Stored items:
Segment Open

(** The entry built by [addSpending]; [now] is [Date.now()] and [today] is
    [new Date().toLocaleDateString()], both supplied by the environment. *)
Definition newSpending (now : Z) (today : jsstring) (fd : FormData.t)
  : Spending.t :=
  Spending.mk now (FormData.category fd) (parseFloat (FormData.amount fd))
    (FormData.currency fd) (trim (FormData.note fd)) today.

Definition ALERT_TEXT : jsstring := lit "Please enter a valid amount".

(** [addSpending]: the alerts raised (in order) and the next state. *)
Definition addSpending (now : Z) (today : jsstring) (st : State)
  : list jsstring * State :=
  let fd := formData st in
  if negb (truthy (FormData.amount fd))
     || le (parseFloat (FormData.amount fd)) zero
  then ([ALERT_TEXT], st)
  else
    ([], mkState (newSpending now today fd :: spendings st)
           (filterCategory st)
           defaultFormData).

Definition formatAmount (amount : Number) (currency : jsstring) : jsstring :=
  lit "$" ++ toFixed 2 amount ++ lit " " ++ currency.

Definition filteredSpendings (st : State) : list Spending.t :=
  if strict_eq (filterCategory st) (lit "All") then spendings st
  else List.filter
         (fun spending => strict_eq (Spending.category spending) (filterCategory st))
         (spendings st).
(* ================================================================== *)
(** * Vocabulary of the further properties *)

(** A response with the given text and grounding chunks. *)
Definition groundedResponse (t : option jsstring) (chunks : list GroundingChunk)
  : Response :=
  {| text := t; groundingChunks := Some chunks |}.

(** The web part of a chunk, when it has a uri and a title that are not
    empty: title and uri. *)
Definition completeWeb (chunk : GroundingChunk) : option (jsstring * jsstring) :=
  match web chunk with
  | Some w =>
      match present (web_uri w), present (web_title w) with
      | Some u, Some t => Some (t, u)
      | _, _ => None
      end
  | None => None
  end.

(** The maps part of a chunk, when it has a uri and a title that are not
    empty: title, uri and address. *)
Definition completeMaps (chunk : GroundingChunk)
  : option (jsstring * jsstring * option jsstring) :=
  match maps chunk with
  | Some m =>
      match present (maps_uri m), present (maps_title m) with
      | Some u, Some t => Some (t, u, maps_address m)
      | _, _ => None
      end
  | None => None
  end.

(** What one chunk contributes to the sources of an analysis and to the
    map sources of a doctor lookup. *)
Definition webSourceOf (chunk : GroundingChunk) : list GroundingSource.t :=
  match completeWeb chunk with
  | Some (t, u) => [GroundingSource.mk t u]
  | None => []
  end.

Definition mapSourceOf (chunk : GroundingChunk) : list MapSource.t :=
  match completeMaps chunk with
  | Some (t, u, a) => [MapSource.mk t u a]
  | None =>
      match completeWeb chunk with
      | Some (t, u) => [MapSource.mk t u (Some [])]
      | None => []
      end
  end.



(** The classifier reports exactly one alert of category [c], named
    [name], of severity [s]. *)
Definition reportOf (c : Category) (v : Vitals.t) (name : string)
    (s : Severity) : Prop :=
  exists a,
    filter (inCategory c) (localAnalysis v) = [a]
    /\ LocalAnalysis.condition a = lit name
    /\ LocalAnalysis.severity a = s.

(** No category of the vitals is populated. *)
Definition unpopulated (v : Vitals.t) : Prop :=
  forall c, populated v c = false.

(** The form is blank: the symptoms are white space only, there is no
    image and every vitals field is empty. *)
Definition blankForm (st : AppState) : Prop :=
  forallb isWhiteSpace (symptoms st) = true
  /\ selectedImage st = None
  /\ vitals st = Vitals.mk [] [] [] [] [].

(** The fields of the form, which no handler run changes. *)
Definition sameForm (st st' : AppState) : Prop :=
  symptoms st' = symptoms st
  /\ selectedImage st' = selectedImage st
  /\ vitals st' = vitals st
  /\ selectedLanguage st' = selectedLanguage st.

(** What is stored is the text made of the history on display, or there
    is neither a history nor a stored text. *)
Definition mirrored (st : AppState) : Prop :=
  storage st = Some (JSON_stringify (history st))
  \/ (history st = [] /\ storage st = None).

(** No write of the session is refused by the browser. *)
Definition writable (e : Event) : bool :=
  match e with
  | Submit s => match refused s with None => true | Some _ => false end
  | Clear => true
  end.

Definition isSubmit (e : Event) : bool :=
  match e with Submit _ => true | Clear => false end.

(** A request for a symptom analysis: web search is its only tool. *)
Definition isAnalysisRequest (req : Request) : Prop :=
  tools (config req) = [googleSearch] /\ toolConfig (config req) = None.

(** A string without a comma. *)
Definition noComma (s : jsstring) : Prop :=
  forallb (fun c => negb (c =? 44)%N) s = true.

(** A string with a code unit that is not white space. *)
Definition visible (s : jsstring) : Prop :=
  existsb (fun c => negb (isWhiteSpace c)) s = true.

Definition noPinsNote : jsstring :=
  lit "Note: Specific map pins weren't returned, but here are relevant search results.".

Definition noLocationMessage : jsstring :=
  lit "Unable to retrieve your location.".

(** A context of 100 code units followed by [tail]. *)
Definition longContext (tail : string) : jsstring :=
  repeat 97%N 100 ++ lit tail.

(** The text of the last part of a request made of parts. *)
Definition lastText (req : Request) : option jsstring :=
  match contents req with
  | Parts parts =>
      match last parts (textPart []) with
      | textPart t => Some t
      | inlineData _ _ => None
      end
  | Prompt _ => None
  end.

(** The parts of a request before its last one. *)
Definition leadingParts (req : Request) : list Part :=
  match contents req with
  | Parts parts => removelast parts
  | Prompt _ => []
  end.


(** A session of one submission of a symptom, the write being refused. *)
Definition refusedSession : list Event :=
  [Submit {| typed := lit "headache"; photo := None;
             readings := Vitals.mk [] [] [] [] [];
             chosenLanguage := lit "English";
             uuid := lit "id-1"; now := 1700000000000%Z;
             refused := Some quotaExceeded |}].


(** A line that, trimmed, is an asterisk or a hyphen, a space and the
    text [t]. *)
Definition bulletOf (line t : jsstring) : Prop :=
  trim line = lit "* " ++ t \/ trim line = lit "- " ++ t.


(* ================================================================== *)
(** * Properties *)

(** ** Strings: lines, trimming and the two patterns *)

Section Runs.

Variable p : N -> bool.

Lemma takeWhile_dropWhile (s : jsstring) :
  takeWhile p s ++ dropWhile p s = s.
Proof.
  induction s as [|c t IH]; simpl; [reflexivity|].
  destruct (p c); simpl; [now rewrite IH | reflexivity].
Qed.

Lemma takeWhile_all (s : jsstring) : forallb p (takeWhile p s) = true.
Proof.
  induction s as [|c t IH]; simpl; [reflexivity|].
  destruct (p c) eqn:E; simpl; [now rewrite E | reflexivity].
Qed.

Lemma dropWhile_all (s : jsstring) :
  forallb p s = true -> dropWhile p s = [].
Proof.
  induction s as [|c t IH]; simpl; [reflexivity|].
  destruct (p c); simpl; [exact IH | discriminate].
Qed.

End Runs.

Lemma split_cons (sep : N) (s : jsstring) :
  exists l ls, split sep s = l :: ls.
Proof.
  induction s as [|c t (l & ls & E)]; simpl.
  - now exists [], [].
  - destruct (c =? sep)%N.
    + now exists [], (split sep t).
    + rewrite E. now exists (c :: l), ls.
Qed.

Lemma join_cons2 (sep l m : jsstring) (ls : list jsstring) :
  join sep (l :: m :: ls) = l ++ sep ++ join sep (m :: ls).
Proof. reflexivity. Qed.

Lemma join_split (sep : N) (s : jsstring) : join [sep] (split sep s) = s.
Proof.
  induction s as [|c t IH]; [reflexivity|].
  cbn [split].
  destruct (split_cons sep t) as (l & ls & E). rewrite E in *.
  destruct (c =? sep)%N eqn:Ec.
  - apply N.eqb_eq in Ec. subst c. rewrite join_cons2, IH. reflexivity.
  - destruct ls as [|m ls].
    + simpl in *. now rewrite IH.
    + rewrite <- IH, !join_cons2. reflexivity.
Qed.

Lemma split_lines (s : jsstring) :
  nth_error (split 10 s) 0 = Some (firstLineOf s)
  /\ join nl (skipn 1 (split 10 s)) = afterFirstLine s.
Proof.
  unfold firstLineOf, afterFirstLine, notLF, nl.
  induction s as [|c t [IH1 IH2]]; simpl; [now split|].
  destruct (split_cons 10 t) as (l & ls & E).
  destruct (c =? 10)%N eqn:Ec; simpl.
  - split; [reflexivity|]. apply join_split.
  - rewrite E in *. simpl in *. injection IH1 as ->. split; [reflexivity|].
    exact IH2.
Qed.

(** A string is its trimmed end followed by white space only. *)
Lemma trimEnd_decompose (s : jsstring) :
  exists w, s = trimEnd s ++ w /\ forallb isWhiteSpace w = true.
Proof.
  exists (rev (takeWhile isWhiteSpace (rev s))). split.
  - unfold trimEnd. rewrite <- rev_app_distr, takeWhile_dropWhile.
    now rewrite rev_involutive.
  - rewrite forallb_forall. intros x Hx. apply in_rev in Hx.
    pose proof (takeWhile_all isWhiteSpace (rev s)) as H.
    rewrite forallb_forall in H. now apply H.
Qed.

Section Patterns.

(** A key without white space, and a class without white space. *)
Variable key : jsstring.
Variable cls : N -> bool.
Variable k0 : N.
Variable key' : jsstring.
Hypothesis key_shape : key = k0 :: key'.
Hypothesis key_solid : forall c, In c key -> isWhiteSpace c = false.
Hypothesis cls_solid : forall c, cls c = true -> isWhiteSpace c = false.

Lemma k0_solid : isWhiteSpace k0 = false.
Proof. apply key_solid. rewrite key_shape. now left. Qed.

Lemma stripPrefix_ws (c : N) (t : jsstring) :
  isWhiteSpace c = true -> stripPrefix key (c :: t) = None.
Proof.
  intros Hc. rewrite key_shape. simpl.
  destruct (k0 =? c)%N eqn:E; [|reflexivity].
  apply N.eqb_eq in E. subst c. now rewrite k0_solid in Hc.
Qed.

Lemma stripPrefix_app_ws (x w : jsstring) :
  forallb isWhiteSpace w = true ->
  stripPrefix key (x ++ w)
  = match stripPrefix key x with Some r => Some (r ++ w) | None => None end.
Proof.
  intros Hw. pose proof key_solid as Hk. clear key_shape key_solid.
  revert x. induction key as [|a k IH]; intros x; [reflexivity|].
  destruct x as [|b x]; simpl.
  - destruct w as [|b w']; [reflexivity|]. simpl in *.
    apply andb_true_iff in Hw. destruct Hw as [Hb _].
    destruct (a =? b)%N eqn:E; [|reflexivity].
    apply N.eqb_eq in E. subst b. rewrite (Hk a) in Hb; [discriminate|now left].
  - destruct (a =? b)%N; [|reflexivity]. apply IH.
    intros c Hc. apply Hk. now right.
Qed.

Lemma takeWhile_cls_app_ws (r w : jsstring) :
  forallb isWhiteSpace w = true ->
  takeWhile cls (r ++ w) = takeWhile cls r.
Proof.
  intros Hw. induction r as [|c r IH]; simpl.
  - destruct w as [|b w']; [reflexivity|]. simpl in *.
    apply andb_true_iff in Hw. destruct Hw as [Hb _].
    destruct (cls b) eqn:E; [|reflexivity].
    apply cls_solid in E. congruence.
  - destruct (cls c); [now rewrite IH | reflexivity].
Qed.

Lemma group_app_ws (r w : jsstring) :
  forallb isWhiteSpace w = true ->
  takeWhile cls (dropWhile isWhiteSpace (r ++ w))
  = takeWhile cls (dropWhile isWhiteSpace r).
Proof.
  intros Hw. induction r as [|c r IH]; simpl.
  - rewrite (dropWhile_all _ _ Hw). reflexivity.
  - destruct (isWhiteSpace c); [exact IH|].
    now apply (takeWhile_cls_app_ws (c :: r)).
Qed.

Lemma matchHere_app_ws (x w : jsstring) :
  forallb isWhiteSpace w = true ->
  matchHere key cls (x ++ w) = matchHere key cls x.
Proof.
  intros Hw. unfold matchHere. rewrite (stripPrefix_app_ws _ _ Hw).
  destruct (stripPrefix key x) as [r|]; [|reflexivity].
  now rewrite (group_app_ws _ _ Hw).
Qed.

Lemma matchGroup_ws (w : jsstring) :
  forallb isWhiteSpace w = true -> matchGroup key cls w = None.
Proof.
  induction w as [|c w IH]; simpl; intros Hw.
  - unfold matchHere. rewrite key_shape. reflexivity.
  - apply andb_true_iff in Hw. destruct Hw as [Hc Hw].
    unfold matchHere. rewrite (stripPrefix_ws _ _ Hc). now apply IH.
Qed.

Lemma matchGroup_app_ws (x w : jsstring) :
  forallb isWhiteSpace w = true ->
  matchGroup key cls (x ++ w) = matchGroup key cls x.
Proof.
  intros Hw. induction x as [|c x IH].
  - simpl app. rewrite (matchGroup_ws _ Hw). simpl.
    unfold matchHere. rewrite key_shape. reflexivity.
  - change ((c :: x) ++ w) with (c :: (x ++ w)).
    cbn [matchGroup]. change (c :: (x ++ w)) with ((c :: x) ++ w).
    rewrite (matchHere_app_ws _ _ Hw). now rewrite IH.
Qed.

Lemma matchGroup_trimStart (s : jsstring) :
  matchGroup key cls (trimStart s) = matchGroup key cls s.
Proof.
  unfold trimStart. induction s as [|c t IH]; [reflexivity|].
  cbn [dropWhile]. destruct (isWhiteSpace c) eqn:Hc; [|reflexivity].
  rewrite IH. cbn [matchGroup]. unfold matchHere.
  now rewrite (stripPrefix_ws _ _ Hc).
Qed.
(** ** C4: the records of a run *)

(** C4, as stated, fails: with the processor query raising, the run
    appends three records, not one; after the record of [cpu_detection]
    come two of [print_info], which raises on the null under [cpu_info]
    once for the terminal and once for the file. *)
Lemma C4_extra_records_when_a_probe_throws :
  filter (throws cpu_fail_world) declared_order = [Key.cpu_info] /\
  map ErrorRecord.function (log (snd (run_detection cpu_fail_world blank)))
  = ["cpu_detection"; "print_info"; "print_info"] /\
  map ErrorRecord.function (log (snd (run_detection cpu_fail_world blank)))
  <> map probe_name (filter (throws cpu_fail_world) declared_order).
Proof.
  assert (E : map ErrorRecord.function
                (log (snd (run_detection cpu_fail_world blank)))
              = ["cpu_detection"; "print_info"; "print_info"])
    by (vm_compute; reflexivity).
  split; [vm_compute; reflexivity|]. split; [exact E|].
  rewrite E. vm_compute. discriminate.
Qed.

Lemma filter_nonempty_witness {A} (f : A -> bool) (l : list A) :
  filter f l <> [] -> exists a, In a l /\ f a = true.
Proof.
  induction l as [|a l IH]; cbn; [congruence|].
  destruct (f a) eqn:E.
  - intros _. exists a. auto.
  - intros H. destruct (IH H) as (b & I & F). exists b. auto.
Qed.

(** C4, amended: in every run whose session is constructed, whatever the
    log held before stays, and every probe that throws appends exactly one
    record naming it, in the declared order, none dropped and none twice.
    After them the run appends at most two more records, naming
    [print_info] or [generate_output]; when some probe throws there is at
    least one, naming [print_info]. *)
Theorem C4_one_record_per_throwing_probe (w : World) (st : state) :
  wmi_WMI w = None ->
  exists probe_recs extra,
    log (snd (run_detection w st)) = (log st ++ probe_recs ++ extra)%list /\
    map ErrorRecord.function probe_recs
    = map probe_name (filter (throws w) declared_order) /\
    Forall (fun r => ErrorRecord.function r = "print_info"
                     \/ ErrorRecord.function r = "generate_output") extra /\
    List.length extra <= 2 /\
    (filter (throws w) declared_order <> [] ->
     exists r rest, extra = r :: rest /\ ErrorRecord.function r = "print_info").
Proof.
  intros Hw.
  destruct (collect_spec w st) as (si & st1 & ts & recs & E & K & F & Len & W & L & N & V).
  rewrite (run_detection_steps w st si st1 Hw E). cbn [snd].
  destruct (generate_output_log w si (snd (print_info w si (set_console "" st1))))
    as (extra2 & L2 & X2).
  rewrite L2, print_info_run. cbv zeta.
  set (st2 := snd (write (fst (print_info_body w si)) (set_console "" st1))).
  assert (Lst2 : log st2 = log st1) by (unfold st2; now rewrite log_write).
  assert (Hall : forall k, exists v, dict_get si k = Some v).
  { intros k. destruct (V k) as (v & H & _). eauto. }
  destruct (snd (print_info_body w si)) as [[]|e] eqn:B; cbn [snd log set_log set_ticks].
  - exists recs, extra2. rewrite Lst2, L, app_assoc.
    split; [reflexivity|]. split; [exact N|].
    split; [|split].
    + destruct X2 as [->|(r & -> & X)];
        [constructor | constructor; [exact X|constructor]].
    + destruct X2 as [->|(r & -> & X)]; cbn; lia.
    + intros NE. exfalso.
      destruct (filter_nonempty_witness _ _ NE) as (k & _ & T).
      destruct (V k) as (v & H & Hv). rewrite T in Hv. subst v.
      assert (Fl : fails (print_info_body w si))
        by (apply print_info_fails; eauto).
      unfold fails in Fl. rewrite B in Fl. discriminate.
  - exists recs, (error_record w "print_info" e (ticks st2) :: extra2).
    rewrite Lst2, L. rewrite <- !app_assoc.
    split; [reflexivity|]. split; [exact N|].
    split; [|split].
    + constructor; [left; reflexivity|].
      destruct X2 as [->|(r & -> & X)];
        [constructor | constructor; [exact X|constructor]].
    + destruct X2 as [->|(r & -> & X)]; cbn; lia.
    + intros _. eauto.
Qed.

(** at the interface whose processor query raises *)
Lemma C4_one_record_per_throwing_probe_witness :
  exists probe_recs extra,
    log (snd (run_detection cpu_fail_world blank)) = (log blank ++ probe_recs ++ extra)%list /\
    map ErrorRecord.function probe_recs
    = map probe_name (filter (throws cpu_fail_world) declared_order) /\
    Forall (fun r => ErrorRecord.function r = "print_info"
                     \/ ErrorRecord.function r = "generate_output") extra /\
    List.length extra <= 2 /\
    (filter (throws cpu_fail_world) declared_order <> [] ->
     exists r rest, extra = r :: rest /\ ErrorRecord.function r = "print_info").
Proof.
  apply (C4_one_record_per_throwing_probe cpu_fail_world blank). reflexivity.
Defined.

(** ** C1: a run in which only the processor probe raises *)




(** ** C5: GiB and rounding *)

Lemma round_half_even_nearest (a b : N) :
  (0 < b)%N ->
  (2 * (round_half_even a b * b) <= 2 * a + b /\
   2 * a <= 2 * (round_half_even a b * b) + b)%N.
Proof.
  intros Hb. unfold round_half_even.
  pose proof (N.div_mod a b ltac:(lia)) as D.
  pose proof (N.mod_lt a b ltac:(lia)) as R.
  set (q := (a / b)%N) in *. set (r := (a mod b)%N) in *.
  destruct (N.ltb_spec (2 * r) b); [nia|].
  destruct (N.ltb_spec b (2 * r)); [nia|].
  destruct (N.even q); nia.
Qed.






(** ** C10: the accounts that are left out *)






(** ** C6: the file and the terminal get the same text *)



(** ** C8: nulls and the renderer *)



(** ** C9: the report file when rendering fails *)




(** * Sample runs *)

Example float_repr_16 : float_repr 2 1600 = "16.0".
Proof. reflexivity. Qed.

Example float_repr_46576 : float_repr 2 46576 = "465.76".
Proof. reflexivity. Qed.

Example float_repr_466 : float_repr 0 466 = "466.0".
Proof. reflexivity. Qed.

Example float_repr_small : float_repr 2 5 = "0.05".
Proof. reflexivity. Qed.

Example float_repr_half : float_repr 2 750 = "7.5".
Proof. reflexivity. Qed.

Example round_gib_16 : round_gib 2 17179869184 = SFloat 2 1600.
Proof. vm_compute. reflexivity. Qed.

(** [round(0.125, 2)] is 0.12 and [round(0.375, 2)] is 0.38 *)
Example round_gib_tie_to_even_down : round_gib 2 (1024 ^ 3 / 8) = SFloat 2 12.
Proof. vm_compute. reflexivity. Qed.

Example round_gib_tie_to_even_up : round_gib 2 (3 * (1024 ^ 3 / 8)) = SFloat 2 38.
Proof. vm_compute. reflexivity. Qed.

Example lower_guest : PyStr.lower "Guest" = "guest".
Proof. reflexivity. Qed.

Example days_since_install :
  (day_number (clock demo_world 0)
   - day_number {| year := 2023; month := 1; day := 2;
                   hour := 0; minute := 0; second := 0 |})%Z = 501%Z.
Proof. reflexivity. Qed.

Example demo_report_lines :
  let report := fst (print_info_body demo_world (snapshot_of demo_world)) in
  PyStr.contains "Capacity ....... : 16.0 GB" report = true /\
  PyStr.contains "Size ........... : 465.76 GB" report = true /\
  PyStr.contains "Letter: None (Size: 93.0/465.0 GB)" report = true /\
  PyStr.contains "install_date ... : 20230102 (501 days ago)" report = true /\
  PyStr.contains "Account2:" report = true /\
  PyStr.contains "Account3:" report = false /\
  PyStr.contains "DNS Servers .... : 1.1.1.1, 8.8.8.8" report = true /\
  PyStr.contains "DHCP Enabled ... : No" report = true.
Proof. vm_compute. repeat split. Qed.

Example demo_progress_first_line :
  PyStr.contains
    ("1/9" ++ PyStr.ESC ++ "[0m > " ++ PyStr.ESC ++ "[93m09:30:00" ++ PyStr.ESC
     ++ "[0m > host detection" ++ PyStr.CR)
    (console (snd (collect demo_world blank))) = true.
Proof. vm_compute. reflexivity. Qed.

(** loading the module logs the error of [example_function(1, 0)] and
    prints [None]; the run then starts with that record in the log *)
Example script_on_demo_world :
  map ErrorRecord.function (log (snd (script demo_world blank))) = ["example_function"] /\
  map ErrorRecord.type (log (snd (script demo_world blank))) = ["zerodivisionerror"] /\
  map fst (files (snd (script demo_world blank)))
  = ["C:\sid\info\PC1_2024-05-17_09-30-20.txt"].
Proof. vm_compute. repeat split. Qed.

Example script_on_cpu_fail_world :
  map ErrorRecord.function (log (snd (script cpu_fail_world blank)))
  = ["example_function"; "cpu_detection"; "print_info"; "print_info"].
Proof. vm_compute. reflexivity. Qed.

(** * Further properties of the script *)

(** ** The entry points *)

(** X1: on a platform other than Windows, [main] only clears the terminal
    and prints its one message: no session, no probe, no clock read, no
    file, no directory, no log record. *)
Theorem X1_main_on_unsupported_platform (w : World) (st : state) :
  os_name w <> "nt" ->
  stdout st = None ->
  main w st
  = (Ok (Some tt),
     set_console
       ("This script is only compatible with Windows Operating System." ++ PyStr.LF) st).
Proof.
  intros Hn Hs. apply String.eqb_neq in Hn.
  destruct st as [n o c f d l]. cbn in Hs. subst o.
  unfold main. rewrite log_errors_outcome. unfold bind, clear_terminal.
  rewrite log_errors_outcome. rewrite Hn. reflexivity.
Qed.

Lemma X1_main_on_unsupported_platform_witness :
  main (with_os_name "posix" demo_world) blank
  = (Ok (Some tt),
     set_console
       ("This script is only compatible with Windows Operating System." ++ PyStr.LF)
       blank).
Proof.
  apply (X1_main_on_unsupported_platform (with_os_name "posix" demo_world) blank).
  - discriminate.
  - reflexivity.
Defined.

(** X2: when the session cannot be constructed, [run_detection] returns
    [None] after appending one record that names [run_detection]; nothing
    is printed, no probe runs and no file is touched. *)
Theorem X2_run_without_session (w : World) (e : exn) (st : state) :
  wmi_WMI w = Some e ->
  run_detection w st
  = (Ok None,
     set_log (log st ++ [error_record w "run_detection" e (ticks st)])
       (set_ticks (S (ticks st)) st)).
Proof.
  intros H. unfold run_detection. rewrite log_errors_outcome.
  unfold run_detection_body. rewrite H. reflexivity.
Qed.

Lemma X2_run_without_session_witness :
  run_detection (with_wmi_WMI (Some access_denied) demo_world) blank
  = (Ok None,
     set_log (log blank
              ++ [error_record (with_wmi_WMI (Some access_denied) demo_world)
                    "run_detection" access_denied (ticks blank)])
       (set_ticks (S (ticks blank)) blank)).
Proof.
  apply (X2_run_without_session (with_wmi_WMI (Some access_denied) demo_world)).
  reflexivity.
Defined.

(** ** The report sink *)

(** X3: when the report file cannot be opened, [generate_output] returns
    [None]: the files and the terminal are as before (no success note),
    the directory exists, and the log has one more record, naming
    [generate_output] with the lowered class of the exception. *)
Theorem X3_sink_when_open_fails (w : World) (si : system_info_dict) (st : state)
    (e : exn) :
  stdout st = None ->
  makedirs_error w (info_dir w) = None ->
  open_error w (output_file_path w (clock w (ticks st))) = Some e ->
  exists st' rec,
    generate_output w si st = (Ok None, st') /\
    files st' = files st /\ console st' = console st /\ stdout st' = None /\
    In (info_dir w) (dirs st') /\
    log st' = (log st ++ [rec])%list /\
    ErrorRecord.function rec = "generate_output" /\
    ErrorRecord.type rec = PyStr.lower (exn_class e) /\
    ErrorRecord.error rec = exn_message e.
Proof.
  intros Hs Hm Ho. destruct st as [n o c f d l]. cbn in Hs, Ho. subst o.
  unfold generate_output. rewrite log_errors_outcome.
  unfold generate_output_body, bind, now.
  fold (info_dir w). cbn [dirs ticks]. rewrite Hm.
  destruct (existsb (String.eqb (info_dir w)) d) eqn:X;
    cbn [ticks set_dirs]; fold (output_file_path w (clock w n)); rewrite Ho;
    eexists; eexists; (split; [reflexivity|]); cbn; repeat split; auto.
  apply existsb_exists in X. destruct X as (x & I & E).
  apply String.eqb_eq in E. now subst x.
Qed.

Segment Closed

• **Task prompt**: In your answer, include only the lines above starting at the line that holds "- reflexivity." and ending at the line that holds "is printed, no", copied exactly.

• **Result**:
  - reflexivity.
Defined.

(** X2: when the session cannot be constructed, [run_detection] returns
    [None] after appending one record that names [run_detection]; nothing
    is printed, no probe runs and no file is touched. *)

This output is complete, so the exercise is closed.